Molina-Muñoz Jesús, Mora-Valencia Andrés, Perote Javier
Universidad de los Andes, School of Management, Calle 21 No. 1-20, Bogotá, Colombia.
University of Salamanca (IME), Campus Miguel de Unamuno (Edif. F.E.S.), 37007 Salamanca, Spain.
Physica A. 2020 Nov 1;557:124876. doi: 10.1016/j.physa.2020.124876. Epub 2020 Jun 27.

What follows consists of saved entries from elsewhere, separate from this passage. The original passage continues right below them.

(** A pass asks the controller for a migration only onto a path it has
    evidence for: the access gateway takes this client and has answered a probe
    within [DeadAfter], the egress gateway is alive or is the session's own, and
    between two gateways there is a backbone measurement the controller had
    fresh within [maxLinkStaleness]. It asks at the epoch of the session it
    looked at. *)
Theorem migrates_onto_answering_path now s s1 req cause s2 :
  let '(ps, dead) := paths now s in
  decide_locked now ps dead s1 = (Some (req, cause), s2) →
  m_Epoch req = s_Epoch (a_session (as_a s1))
  ∧ ∃ acc eg st last, acc ∈ a_gateways (as_a s) ∧ eg ∈ a_gateways (as_a s)
    ∧ m_Access req = g_ID acc ∧ m_Egress req = g_ID eg
    ∧ usableAccess cfg acc = true ∧ mon_Stats (g_ID acc) (as_w s) = Some (st, last) ∧ N st > 0 ∧ time_Sub now last ≤ ac_DeadAfter cfg
    ∧ Has (g_Roles eg) RoleEgress = true ∧ (g_Alive eg = true ∨ g_ID eg = s_Egress (a_session (as_a s)))
    ∧ (g_ID acc = g_ID eg ∨ ∃ l, a_links (as_a s) !! (g_ID acc, g_ID eg) = Some l ∧ l_Staleness l ≤ maxLinkStaleness).
Proof.
  destruct (paths now s) as [ps dead] eqn:Ep. unfold decide_locked.
  destruct (Decide _ _ _ _ _ _) as [d dec] eqn:Ed. destruct (Migrate dec) eqn:Em; [|done]. intros [= <- _ _]. cbn. split; [done|].
  destruct (Decide_target _ _ _ _ _ _ _ _ Ed Em) as (p & Hp & Hr & -> & ->).
  replace ps with (paths now s).1 in Hp by (by rewrite Ep). apply elem_of_paths in Hp as (acc & eg & Hacc & Heg & Hu & He & ->).
  unfold egress_eligible in He. apply andb_true_iff in He as [He1 He2]. apply orb_true_iff in He2 as He2'.
  assert (access_reachable cfg now acc (as_w s) = true ∧
    (g_ID acc = g_ID eg ∨ ∃ l, a_links (as_a s) !! (g_ID acc, g_ID eg) = Some l ∧ l_Staleness l ≤ maxLinkStaleness)) as [Hreach Hlink].
  { unfold path_of in Hr. destruct (access_stats acc (as_w s)) as [[st last] ok].
    destruct (String.eqb_spec (g_ID acc) (g_ID eg)) as [E|E]; [by split; [|left]|].
    destruct (path_link acc eg (as_a s)) eqn:El; [|done]. split; [done|]. right. unfold path_link in El.
    destruct (a_links (as_a s) !! (g_ID acc, g_ID eg)) as [l|]; [|done]. exists l. split; [done|].
    destruct (Z.gtb_spec (l_Staleness l) maxLinkStaleness); [done|lia]. }
  unfold access_reachable, access_stats in Hreach. destruct (mon_Stats (g_ID acc) (as_w s)) as [[st last]|] eqn:Hm; [|done].
  apply andb_true_iff in Hreach as [Hn Ht]. cbn [andb] in Hn. apply Z.gtb_lt in Hn. apply Z.leb_le in Ht.
  assert (pa_Access (path_of cfg now acc eg (as_a s) (as_w s)) = g_ID acc ∧ pa_Egress (path_of cfg now acc eg (as_a s) (as_w s)) = g_ID eg) as [Ea Eg].
  { unfold path_of. destruct (access_stats acc (as_w s)) as [[? ?] ?]. destruct (String.eqb (g_ID acc) (g_ID eg)); [done|]. by destruct (path_link acc eg (as_a s)). }
  exists acc, eg, st, last. split_and!; try done; [lia|].
  destruct He2' as [->|H%String.eqb_eq]; [by left|by right].
Qed.

End client.

Module ClientDemo.

(** A device, the answers of the monitor, and how many calls of AddPeer work. *)
Record world := mkWorld { wd_dev : device; wd_stats : gmap string (SegmentStats * Time); wd_now : Time; wd_fails : list bool }.
Definition add_peer (key : string) (allowed : list Prefix) (w : world) : bool * world :=
  let rest := tail (wd_fails w) in
  if default false (head (wd_fails w)) then (false, mkWorld (wd_dev w) (wd_stats w) (wd_now w) rest)
  else (true, mkWorld (mkDevice (dv_epoch (wd_dev w)) (give key allowed (dv_routes (wd_dev w)))) (wd_stats w) (wd_now w) rest).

This paper investigates on the alpha-stable distribution capacity to capture the probability of market crashes by means of the dynamic forecasting of its alpha and beta parameters. On the basis of the GARCH-stable model, we design a market crash forecasting methodology that involves three-stepwise procedure: (i) Recursively estimation the GARCH-stable parameters through a rolling window; (ii) alpha-stable parameters forecasting according to a VAR model; and (iii) Crash probabilities forecasting and analysis. The model performance for alternative crash definitions is assessed in terms of different accuracy criteria, and compared with a random walk model as benchmark. Our applications to a wide variety of stock indexes for developed and emerging markets reveals a high degree of accuracy and replicability of the results. Hence the model represents an interesting tool for risk management and the design of early warning systems for future crashes.
本文通过对α和β参数的动态预测,研究α稳定分布捕捉市场崩溃概率的能力。基于GARCH-稳定模型,我们设计了一种市场崩溃预测方法,该方法包括三个步骤:(i)通过滚动窗口递归估计GARCH-稳定参数;(ii)根据VAR模型预测α稳定参数;(iii)预测和分析崩溃概率。根据不同的准确性标准评估替代崩溃定义的模型性能,并与作为基准的随机游走模型进行比较。我们对发达市场和新兴市场的各种股票指数的应用表明,结果具有高度的准确性和可复制性。因此,该模型是风险管理和未来崩溃预警系统设计的一个有趣工具。